▶ **Exercise directions**
The word "dfFunctionHash" occurs in some lines of the listing. Copy those lines.

____ Dataset

(* ===== verification/Trees.v ===== *)
(** A concrete JSON library for snapshots, on which the witnesses about checkpoints are
    computed: values as trees, trees as bytes. *)
From stdpp Require Import countable.
From S2P Require Import Prelude Bytes LogRecord EventCodec TaskSpec MetaStore TaskReplay TaskReplaySpec Placement WorkflowDef WorkflowState WorkflowReplay WorkflowJSON Actor ServiceState Checkpoint.

Open Scope Z_scope.

Abbreviation tree := (gen_tree (string + bytes + Z)).

(** Types whose values are trees. *)
Class Treed (A : Type) := {
  to_tree : A → tree;
  of_tree : tree → option A;
  of_to_tree : ∀ a, of_tree (to_tree a) = Some a
}.
Lemma treed_iso {A B} `{Treed B} (f : A → B) (g : B → A) : (∀ a, g (f a) = a) → Treed A.
Proof.
  intros Hg. refine {| to_tree := λ a, to_tree (f a); of_tree := λ t, g <$> of_tree t |}.
  intros a. rewrite of_to_tree. cbn. by rewrite Hg.
Defined.
#[export] Instance tree_string : Treed string :=
  {| to_tree := λ s, GenLeaf (inl (inl s)); of_tree := λ t, match t with GenLeaf (inl (inl s)) => Some s | _ => None end;
     of_to_tree := λ _, eq_refl |}.
#[export] Instance tree_bytes : Treed bytes :=
  {| to_tree := λ b, GenLeaf (inl (inr b)); of_tree := λ t, match t with GenLeaf (inl (inr b)) => Some b | _ => None end;
     of_to_tree := λ _, eq_refl |}.
#[export] Instance tree_Z : Treed Z :=
  {| to_tree := λ z, GenLeaf (inr z); of_tree := λ t, match t with GenLeaf (inr z) => Some z | _ => None end;
     of_to_tree := λ _, eq_refl |}.
#[export] Instance tree_pair {A B} `{Treed A, Treed B} : Treed (A * B).
Proof.
  refine {| to_tree := λ p, GenNode 0 [to_tree p.1; to_tree p.2];
            of_tree := λ t, match t with GenNode 0 [a; b] => a ← of_tree a; b ← of_tree b; Some (a, b) | _ => None end |}.
  intros [a b]. cbn. by rewrite of_to_tree, of_to_tree.
Defined.
#[export] Instance tree_list {A} `{Treed A} : Treed (list A).
Proof.
  refine {| to_tree := λ l, GenNode 1 (map to_tree l); of_tree := λ t, match t with GenNode 1 l => mapM of_tree l | _ => None end |}.
  intros l. induction l as [|a l IH]; [done|]. cbn in *. by rewrite of_to_tree, IH.
Defined.
#[export] Instance tree_map {A} `{Treed A} : Treed (gmap string A).
Proof. apply (treed_iso (B:=list (string * A)) map_to_list list_to_map). apply list_to_map_to_list. Defined.

Definition workflow_status_code (s : WorkflowStatus) : Z :=
  match s with WORKFLOW_STATUS_UNSPECIFIED => 0 | WORKFLOW_STATUS_RUNNING => 1 | WORKFLOW_STATUS_COMPLETED => 2 | WORKFLOW_STATUS_FAILED => 3 end.
#[export] Instance tree_workflow_status : Treed WorkflowStatus.
Proof.
  apply (treed_iso workflow_status_code (λ z, if z =? 0 then WORKFLOW_STATUS_UNSPECIFIED else if z =? 1 then WORKFLOW_STATUS_RUNNING
    else if z =? 2 then WORKFLOW_STATUS_COMPLETED else WORKFLOW_STATUS_FAILED)). by intros [].
Defined.
Definition step_status_code (s : WorkflowStepStatus) : Z :=
  match s with WORKFLOW_STEP_STATUS_UNSPECIFIED => 0 | WORKFLOW_STEP_STATUS_SCHEDULED => 1 | WORKFLOW_STEP_STATUS_STARTED => 2
  | WORKFLOW_STEP_STATUS_SUCCEEDED => 3 | WORKFLOW_STEP_STATUS_FAILED => 4 end.
#[export] Instance tree_step_status : Treed WorkflowStepStatus.
Proof.
  apply (treed_iso step_status_code (λ z, if z =? 0 then WORKFLOW_STEP_STATUS_UNSPECIFIED else if z =? 1 then WORKFLOW_STEP_STATUS_SCHEDULED
    else if z =? 2 then WORKFLOW_STEP_STATUS_STARTED else if z =? 3 then WORKFLOW_STEP_STATUS_SUCCEEDED else WORKFLOW_STEP_STATUS_FAILED)). by
    intros [].
Defined.
Definition actor_status_code (s : ActorStatus) : Z :=
  match s with ACTOR_STATUS_UNSPECIFIED => 0 | ACTOR_STATUS_ACTIVE => 1 | ACTOR_STATUS_UNAVAILABLE => 2 end.
#[export] Instance tree_actor_status : Treed ActorStatus.
Proof.
  apply (treed_iso actor_status_code (λ z, if z =? 0 then ACTOR_STATUS_UNSPECIFIED else if z =? 1 then ACTOR_STATUS_ACTIVE
    else ACTOR_STATUS_UNAVAILABLE)). by intros [].
Defined.
#[export] Instance tree_step_def : Treed (StepDefinition).
Proof. apply (treed_iso (λ r, (sdStepID r, (sdTaskName r, (sdFunctionName r, (sdFunctionSource r, (sdFunctionRef r, (sdFunctionHash r, (sdArgsJSON
    r, (sdDependsOn r, (sdMaxAttempts r, (sdTimeoutMs r, (sdLLMModelName r, (sdLLMModelVersion r, (sdLLMAdapter r, sdLLMMaxTokens r))))))))))))))
  (λ '(v0, (v1, (v2, (v3, (v4, (v5, (v6, (v7, (v8, (v9, (v10, (v11, (v12, v13))))))))))))), {| sdStepID := v0; sdTaskName := v1; sdFunctionName :=
    v2; sdFunctionSource := v3; sdFunctionRef := v4; sdFunctionHash := v5; sdArgsJSON := v6; sdDependsOn := v7; sdMaxAttempts := v8; sdTimeoutMs :=
    v9; sdLLMModelName := v10; sdLLMModelVersion := v11; sdLLMAdapter := v12; sdLLMMaxTokens := v13 |})). by intros []. Defined.
#[export] Instance tree_definition : Treed (WorkflowDefinition).
Proof. apply (treed_iso (λ r, (dfWorkflowName r, (dfFunctionSource r, (dfFunctionRef r, (dfFunctionHash r, (dfArgsJSON r, (dfSteps r,
    (dfResultStepID r, (dfMaxAttempts r, dfTimeoutMs r)))))))))
  (λ '(v0, (v1, (v2, (v3, (v4, (v5, (v6, (v7, v8)))))))), {| dfWorkflowName := v0; dfFunctionSource := v1; dfFunctionRef := v2; dfFunctionHash :=
    v3; dfArgsJSON := v4; dfSteps := v5; dfResultStepID := v6; dfMaxAttempts := v7; dfTimeoutMs := v8 |})). by intros []. Defined.
#[export] Instance tree_step_state : Treed (StepState).
Proof. apply (treed_iso (λ r, (ssStepID r, (ssTaskName r, (ssStatus r, (ssAttempts r, (ssTaskID r, (ssResultJSON r, (ssResultRef r, (ssError r,
    (ssStartedAtMs r, (ssCompletedAtMs r, (ssLatencyMs r, (ssLastInputHash r, (ssResolvedArgsJSON r, ssLastScheduledAtMs r))))))))))))))
  (λ '(v0, (v1, (v2, (v3, (v4, (v5, (v6, (v7, (v8, (v9, (v10, (v11, (v12, v13))))))))))))), {| ssStepID := v0; ssTaskName := v1; ssStatus := v2;
    ssAttempts := v3; ssTaskID := v4; ssResultJSON := v5; ssResultRef := v6; ssError := v7; ssStartedAtMs := v8; ssCompletedAtMs := v9; ssLatencyMs
    := v10; ssLastInputHash := v11; ssResolvedArgsJSON := v12; ssLastScheduledAtMs := v13 |})). by intros []. Defined.
#[export] Instance tree_state : Treed (stateJSON).
Proof. apply (treed_iso (λ r, (sj_WorkflowID r, (sj_WorkflowName r, (sj_Status r, (sj_Definition r, (sj_StepOrder r, (sj_Steps r, (sj_ResultJSON r,
    (sj_ResultRef r, (sj_Error r, (sj_IdempotencyKey r, (sj_IdempotencyFingerprint r, (sj_CreatedAtMs r, (sj_UpdatedAtMs r, sj_CompletedAtMs
    r))))))))))))))
  (λ '(v0, (v1, (v2, (v3, (v4, (v5, (v6, (v7, (v8, (v9, (v10, (v11, (v12, v13))))))))))))), {| sj_WorkflowID := v0; sj_WorkflowName := v1;
    sj_Status := v2; sj_Definition := v3; sj_StepOrder := v4; sj_Steps := v5; sj_ResultJSON := v6; sj_ResultRef := v7; sj_Error := v8;
    sj_IdempotencyKey := v9; sj_IdempotencyFingerprint := v10; sj_CreatedAtMs := v11; sj_UpdatedAtMs := v12; sj_CompletedAtMs := v13 |})). by
    intros []. Defined.
#[export] Instance tree_actor : Treed (ActorState).
Proof. apply (treed_iso (λ r, (asActorID r, (asClassName r, (asClassSource r, (asInitArgsJSON r, (asStatus r, (asOwnerWorkerID r, (asEpoch r,
    (asCommandCount r, (asSubmittedCommandCount r, (asSnapshotEvery r, (asSnapshotRef r, (asSnapshotCommandCount r, (asStateJSON r,
    (asIdempotencyKey r, (asIdempotencyFingerprint r, (asCreatedAtMs r, asUpdatedAtMs r)))))))))))))))))
  (λ '(v0, (v1, (v2, (v3, (v4, (v5, (v6, (v7, (v8, (v9, (v10, (v11, (v12, (v13, (v14, (v15, v16)))))))))))))))), {| asActorID := v0; asClassName :=
    v1; asClassSource := v2; asInitArgsJSON := v3; asStatus := v4; asOwnerWorkerID := v5; asEpoch := v6; asCommandCount := v7;
    asSubmittedCommandCount := v8; asSnapshotEvery := v9; asSnapshotRef := v10; asSnapshotCommandCount := v11; asStateJSON := v12; asIdempotencyKey
    := v13; asIdempotencyFingerprint := v14; asCreatedAtMs := v15; asUpdatedAtMs := v16 |})). by intros []. Defined.
#[export] Instance tree_task : Treed (Task).
Proof. apply (treed_iso (λ r, (tk_TaskID r, (tk_TaskName r, (tk_Status r, (tk_ResultJSON r, (tk_Error r, (tk_WorkerID r, (tk_WorkflowID r,
    (tk_StepID r, (tk_TargetWorkerID r, (tk_ActorID r, (tk_ActorCallID r, (tk_ActorEpoch r, (tk_ActorCommandSeq r, (tk_TaskLeaseEpoch r,
    (tk_LLMModelName r, (tk_LLMModelVersion r, (tk_IdempotencyKey r, (tk_IdempotencyFingerprint r, (tk_CreatedAtMs r, tk_UpdatedAtMs
    r))))))))))))))))))))
  (λ '(v0, (v1, (v2, (v3, (v4, (v5, (v6, (v7, (v8, (v9, (v10, (v11, (v12, (v13, (v14, (v15, (v16, (v17, (v18, v19))))))))))))))))))), {| tk_TaskID
    := v0; tk_TaskName := v1; tk_Status := v2; tk_ResultJSON := v3; tk_Error := v4; tk_WorkerID := v5; tk_WorkflowID := v6; tk_StepID := v7;
    tk_TargetWorkerID := v8; tk_ActorID := v9; tk_ActorCallID := v10; tk_ActorEpoch := v11; tk_ActorCommandSeq := v12; tk_TaskLeaseEpoch := v13;
    tk_LLMModelName := v14; tk_LLMModelVersion := v15; tk_IdempotencyKey := v16; tk_IdempotencyFingerprint := v17; tk_CreatedAtMs := v18;
    tk_UpdatedAtMs := v19 |})). by intros []. Defined.
#[export] Instance tree_llm : Treed (llmWorkerStats).
Proof. apply (treed_iso (λ r, (ls_RequestCount r, (ls_CacheHitCount r, (ls_EWMATotalLatencyMs r, (ls_EWMAModelLoadMs r, (ls_EWMACheckpointFetchMs
    r, (ls_LastEvictionCount r, ls_LastUpdatedMs r)))))))
  (λ '(v0, (v1, (v2, (v3, (v4, (v5, v6)))))), {| ls_RequestCount := v0; ls_CacheHitCount := v1; ls_EWMATotalLatencyMs := v2; ls_EWMAModelLoadMs :=
    v3; ls_EWMACheckpointFetchMs := v4; ls_LastEvictionCount := v5; ls_LastUpdatedMs := v6 |})). by intros []. Defined.
#[export] Instance tree_cp_stream : Treed (MetadataCheckpointStream).
Proof. apply (treed_iso (λ r, (cs_Kind r, cs_LastSeq r))
  (λ '(v0, v1), {| cs_Kind := v0; cs_LastSeq := v1 |})). by intros []. Defined.
#[export] Instance tree_cp_task : Treed (metadataCheckpointTask).
Proof. apply (treed_iso (λ r, (ct_Task r, ct_Spec r))
  (λ '(v0, v1), {| ct_Task := v0; ct_Spec := v1 |})). by intros []. Defined.
#[export] Instance tree_cp_workflow : Treed (metadataCheckpointWorkflow bytes).
Proof. apply (treed_iso (λ r, (cw_WorkflowID r, cw_State r))
  (λ '(v0, v1), {| cw_WorkflowID := v0; cw_State := v1 |})). by intros []. Defined.
#[export] Instance tree_cp_actor : Treed (metadataCheckpointActor).
Proof. apply (treed_iso (λ r, (ca_ActorID r, ca_State r))
  (λ '(v0, v1), {| ca_ActorID := v0; ca_State := v1 |})). by intros []. Defined.
#[export] Instance tree_cp_llm : Treed (metadataCheckpointLLMStats).
Proof. apply (treed_iso (λ r, (cl_ModelName r, (cl_ModelVersion r, (cl_WorkerID r, cl_Stats r))))
  (λ '(v0, (v1, (v2, v3))), {| cl_ModelName := v0; cl_ModelVersion := v1; cl_WorkerID := v2; cl_Stats := v3 |})). by intros []. Defined.
#[export] Instance tree_cp : Treed (checkpointJSON).
Proof. apply (treed_iso (λ r, (cp_ID r, (cp_CreatedAtMs r, (cp_Streams r, (cp_Tasks r, (cp_Workflows r, (cp_Actors r, cp_LLMStats r)))))))
  (λ '(v0, (v1, (v2, (v3, (v4, (v5, v6)))))), {| cp_ID := v0; cp_CreatedAtMs := v1; cp_Streams := v2; cp_Tasks := v3; cp_Workflows := v4; cp_Actors
    := v5; cp_LLMStats := v6 |})). by intros []. Defined.

(** Trees as bytes. *)
Definition tree_data {A} `{Treed A} (a : A) : bytes := positive_bytes (encode (to_tree a)).
Definition data_tree {A} `{Treed A} (data : bytes) : option A := decode (bytes_positive data) ≫= of_tree.
Lemma data_tree_data {A} `{Treed A} (a : A) : data_tree (tree_data a) = Some a.
Proof. unfold data_tree, tree_data. rewrite bytes_positive_bytes, decode_encode. apply of_to_tree. Qed.

(** A list of steps is written in brackets. *)
Definition bracketed (b : bytes) : bytes := [x5b] ++ b ++ [x5d].
Definition unbracketed (b : bytes) : bytes := take (length b - 2) (drop 1 b).
Lemma unbracketed_bracketed b : unbracketed (bracketed b) = b.
Proof.
  unfold unbracketed, bracketed. cbn [app drop length]. rewrite length_app. cbn [length].
  replace (S (length b + 1) - 2)%nat with (length b) by lia. apply take_app_length.
Qed.

Definition toy_steps (l : list StepState) : option bytes := Some (bracketed (tree_data l)).
Definition toy_step_list (data : bytes) : option (list StepState) := data_tree (unbracketed data).
Definition same_bytes (b : bytes) : bytes := b.
Lemma compact_state_same w : compact_state same_bytes w = w.
Proof.
  destruct w as [? ? ? [? ? ? ? ? steps ? ? ?]]. unfold compact_state, compact_def, same_bytes. cbn. do 2 f_equal.
  induction steps as [|[] steps IH]; [done|]. cbn. by rewrite IH.
Qed.
#[export] Instance toy_state_json : StateJSON.
Proof.
  refine {| json_compact := same_bytes; json_text := λ _, True; json_Steps := toy_steps; json_StepList := toy_step_list;
            json_StepMap := λ _, None; json_State := λ w, Some (tree_data w); json_StateDecode := data_tree |}.
  - intros l data [= <-]. split_and!; [|done|by eexists]. unfold toy_step_list. by rewrite unbracketed_bracketed, data_tree_data.
  - intros w data _ [= <-]. by rewrite data_tree_data, compact_state_same.
Defined.
Lemma compact_checkpoint_same cp : compact_checkpoint same_bytes cp = cp.
Proof.
  destruct cp as [? ? ? tasks workflows ? ?]. unfold compact_checkpoint, same_bytes. cbn. f_equal.
  - induction tasks as [|[] l IH]; [done|]. cbn. by rewrite IH.
  - induction workflows as [|[] l IH]; [done|]. cbn. by rewrite IH.
Qed.
#[export] Existing Instance toy_taskcodec.
#[export] Instance toy_checkpoint_json : CheckpointJSON.
Proof.
  refine {| protojson_Marshal := toy_proto; checkpoint_text := λ _, True; json_Checkpoint := λ cp, Some (tree_data cp);
            json_CheckpointDecode := data_tree |}.
  - intros spec data Hd. cbn. unfold same_bytes. split; [by apply toy_proto_roundtrip|]. by injection Hd as <-.
  - by intros w data [= <-].
  - intros cp data _ [= <-]. cbn. by rewrite data_tree_data, compact_checkpoint_same.
Defined.
Close Scope Z_scope.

________

▶ **Your solution**
Proof. apply (treed_iso (λ r, (dfWorkflowName r, (dfFunctionSource r, (dfFunctionRef r, (dfFunctionHash r, (dfArgsJSON r, (dfSteps r,
  (λ '(v0, (v1, (v2, (v3, (v4, (v5, (v6, (v7, v8)))))))), {| dfWorkflowName := v0; dfFunctionSource := v1; dfFunctionRef := v2; dfFunctionHash :=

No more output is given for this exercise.